Zorzi et al. provide important information about the prevalence, burden and morphology of ventricular arrhythmias (predominantly PVBs) in middle-aged athletes in their fifth decade. The take home message is that there is no difference in the prevalence of ventricular arrhythmias and their morphological patterns in this age group of endurance athletes who have exercised for a mean period of 13 years compared with sedentary individuals of similar age. Readers may infer that long-standing endurance exercise does not promote ventricular arrhythmias and the authors themselves claim that their findings do not support this hypothesis. The conclusions are based on a relatively small number of individuals with frequent or complex PVBs (13 vs. 12); therefore, our position is to err on the side of caution until more data is available. The prevalence of ventricular arrhythmias in athletes is influenced by several factors, including age, subclinical disease, the intensity and longevity of exercise and the use of performance enhancing agents (Figure 1). Studies in apparently healthy older asymptomatic athletes in their sixth decade who have exercised for a mean period of 31 years have revealed a higher prevalence of very high coronary artery calcium scores, coronary plaques, subclinical myocardial infarction and NSVT compared with healthy controls with similarly low Framingham risk scores.4 In this study6 the reader is not provided with detailed information about the intensity and volume of exercise in these athletes yet there are several reports of young individuals participating in high volume intensive competitive cycling programmes who have presented with a high prevalence of symptomatic complex ventricular arrhythmias and subsequently succumbed to a disorder identical to arrhythmogenic right ventricular cardiomyopathy in the absence of pathogenic genetic variants for the disorder.9 Just as these authors have tried to disprove that ventricular arrhythmias may be promoted by long term endurance exercise, others have postulated that exercise may promote cardiomyopathy and the onset of fatal arrhythmias; therefore the debate goes on. The authors have made positive strides on the master athlete’s track, but the finish line is still not within sight.

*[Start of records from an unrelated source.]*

(** * Canvas synchronisation engine: conflict resolution, sync queue,
      change detection, canvas state and the sync channel.

    A shallow embedding of the hooks [useBoxSync], [useBoxEventPropagator],
    [useCanvasSync], [useCanvasState], [useCanvasTools] and
    [useBoxSyncChannel].  Mutable refs become fields of explicit state
    records, [Date.now()] becomes a clock that is passed in, and the
    callbacks a hook receives become parameters. *)

From Stdlib Require Import ZArith List Bool Lia Permutation.
From stdpp Require Import base decidable option list strings gmap pretty.

Local Open Scope string_scope.
Local Open Scope list_scope.
Local Open Scope Z_scope.

(** ** JavaScript values *)

Module Js.

(** [x || 0] on an optional number: [undefined] and [0] both give [0]. *)
Definition or_zero (v : option Z) : Z := default 0 v.

(** [x || d] on an optional number: [undefined] and [0] are falsy. *)
Definition num_or (v : option Z) (d : Z) : Z :=
  match v with
  | Some n => if bool_decide (n = 0) then d else n
  | None => d
  end.

(** Truthiness of an optional boolean property. *)
Definition truthy (v : option bool) : bool := default false v.

(** What a call throws when it does not return: a [TypeError] on a
    property read from [undefined], a [ReferenceError] on an identifier
    that is not declared. *)
Inductive Thrown :=
| TypeError (message : string)
| ReferenceError (message : string).

End Js.

(** ** [Map]: insertion-ordered, keyed by string *)

Module JsMap.

Section Ops.
Context {V : Type}.

Definition t := list (string * V).

Definition empty : t := [].

Fixpoint get (k : string) (m : t) : option V :=
  match m with
  | [] => None
  | (k', v) :: r => if decide (k = k') then Some v else get k r
  end.

Definition has (k : string) (m : t) : bool :=
  match get k m with Some _ => true | None => false end.

(** [set] keeps the position of an existing key and appends a new one. *)
Fixpoint set (k : string) (v : V) (m : t) : t :=
  match m with
  | [] => [(k, v)]
  | (k', v') :: r =>
      if decide (k = k') then (k, v) :: r else (k', v') :: set k v r
  end.

Fixpoint delete (k : string) (m : t) : t :=
  match m with
  | [] => []
  | (k', v') :: r =>
      if decide (k = k') then delete k r else (k', v') :: delete k r
  end.

Definition keys (m : t) : list string := map fst m.
Definition values (m : t) : list V := map snd m.

End Ops.

Arguments t : clear implicits.

End JsMap.

(** ** Elements *)

(** The properties of an element other than its id.  Every one of them may
    be absent on a JavaScript object; [geometry] stands for the numeric
    drawing properties (x, y, width, ...). *)
Record Props := mkProps {
  version : option Z;
  isDeleted : option bool;
  lastModified : option Z;
  modifiedBy : option string;
  etype : option string;
  geometry : list (string * Z)
}.

Record Element := mkElement { id : string; body : Props }.

#[global] Instance Props_eq_dec : EqDecision Props.
Proof. solve_decision. Defined.

#[global] Instance Element_eq_dec : EqDecision Element.
Proof. solve_decision. Defined.

Definition noProps : Props :=
  {| version := None; isDeleted := None; lastModified := None;
     modifiedBy := None; etype := None; geometry := [] |}.

(** The object literal [{ id }]. *)
Definition idOnly (i : string) : Element := {| id := i; body := noProps |}.

(** [{ ...p, isDeleted: d }] *)
Definition with_isDeleted (d : bool) (p : Props) : Props :=
  {| version := version p; isDeleted := Some d;
     lastModified := lastModified p; modifiedBy := modifiedBy p;
     etype := etype p; geometry := geometry p |}.

(** [{ ...p, lastModified: t }] *)
Definition with_lastModified (t : Z) (p : Props) : Props :=
  {| version := version p; isDeleted := isDeleted p;
     lastModified := Some t; modifiedBy := modifiedBy p;
     etype := etype p; geometry := geometry p |}.

(** [!el.isDeleted] *)
Definition live (el : Element) : bool := negb (Js.truthy (isDeleted (body el))).

(** ** useBoxSync: conflict resolution and remote changes *)

Module BoxSync.

Inductive ConflictType := version_conflict | simultaneous_edit.
Inductive ConflictResolution := keep_local | merge_properties.

Record Conflict := mkConflict {
  c_type : ConflictType;
  boxId : string;
  localVersion : Z;
  incomingVersion : Z;
  resolution : ConflictResolution
}.

(** [{ boxId, action: 'merged_properties', timestamp }] *)
Record Resolution := mkResolution { r_boxId : string; r_timestamp : Z }.

Record Changes := mkChanges {
  created : list Element;
  updated : list Element;
  deleted : list Element
}.

Record Resolved := mkResolved {
  res_created : list Element;
  res_updated : list Element;
  res_deleted : list Element;
  hasConflicts : bool;
  conflicts : list Conflict;
  resolutions : list Resolution
}.

(** What the callback of [changes.updated.filter] has pushed and kept so
    far. *)
Record Acc := mkAcc {
  kept : list Element;
  acc_conflicts : list Conflict;
  acc_resolutions : list Resolution
}.

Section Resolve.
(** The id of the local user, the value of
    [syncStateRef.current.boxVersions] and the clock read by the callback
    for the box at a given index.  The value is [None] where the object
    in the ref has no [boxVersions] property. *)
Variable userId : option string.
Variable boxVersions : option (gmap string Z).
Variable clock : nat → Z.

(** [syncStateRef.current.boxVersions.get(box.id) || 0]: the call of
    [get] on [undefined] throws. *)
Definition localVersionOf (box : Element) : Js.Thrown + Z :=
  match boxVersions with
  | None =>
      inl (Js.TypeError "Cannot read properties of undefined (reading 'get')")
  | Some table => inr (Js.or_zero (table !! id box))
  end.

Definition incomingVersionOf (box : Element) : Z :=
  Js.or_zero (version (body box)).

(** One call of the filter callback on [box], at index [i]. *)
Definition resolveBox (i : nat) (acc : Acc) (box : Element)
    : Js.Thrown + Acc :=
  match localVersionOf box with
  | inl thrown => inl thrown
  | inr localVersion =>
      let incomingVersion := incomingVersionOf box in
      if bool_decide (incomingVersion < localVersion) then
        inr {| kept := kept acc;
               acc_conflicts := acc_conflicts acc ++
                 [mkConflict version_conflict (id box) localVersion
                    incomingVersion keep_local];
               acc_resolutions := acc_resolutions acc |}
      else if bool_decide (incomingVersion = localVersion)
                && bool_decide (modifiedBy (body box) ≠ userId) then
        inr {| kept := kept acc ++ [box];
               acc_conflicts := acc_conflicts acc ++
                 [mkConflict simultaneous_edit (id box) localVersion
                    incomingVersion merge_properties];
               acc_resolutions := acc_resolutions acc ++
                 [mkResolution (id box) (clock i)] |}
      else
        inr {| kept := kept acc ++ [box];
               acc_conflicts := acc_conflicts acc;
               acc_resolutions := acc_resolutions acc |}
  end.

Ventricular arrhythmias in middle-aged athletes.
Figure 1.

Ventricular arrhythmias in middle-aged athletes.

*2017 International ECG Recommendations8 with the addition of small complexes (<0.5 mV) in the limb leads.

ECG: electrocardiogram; LBBB: left bundle branch block; NSVT: non-sustained ventricular tachycardia; PVB: premature ventricular beat; RBBB: right bundle branch block.

It is unlikely for an asymptomatic athlete to be subject to a 24-h ECG as first line investigation;10 however, an abnormal result may prompt further investigation and clinical surveillance. We propose a preliminary guide for investigating master athletes with ventricular arrhythmias (Figure 1) which is based on information from cross-sectional studies in relatively small cohorts. Much larger, multicentre, prospective studies are required on this intriguing cohort of athletes to provide a better understanding of the link between exercise, ventricular arrhythmias and subsequent prognosis.

Declaration of conflicting interests

The author(s) declared no potential conflicts of interest with respect to the research, authorship, and/or publication of this article.

Funding

The author(s) received no financial support for the research, authorship, and/or publication of this article.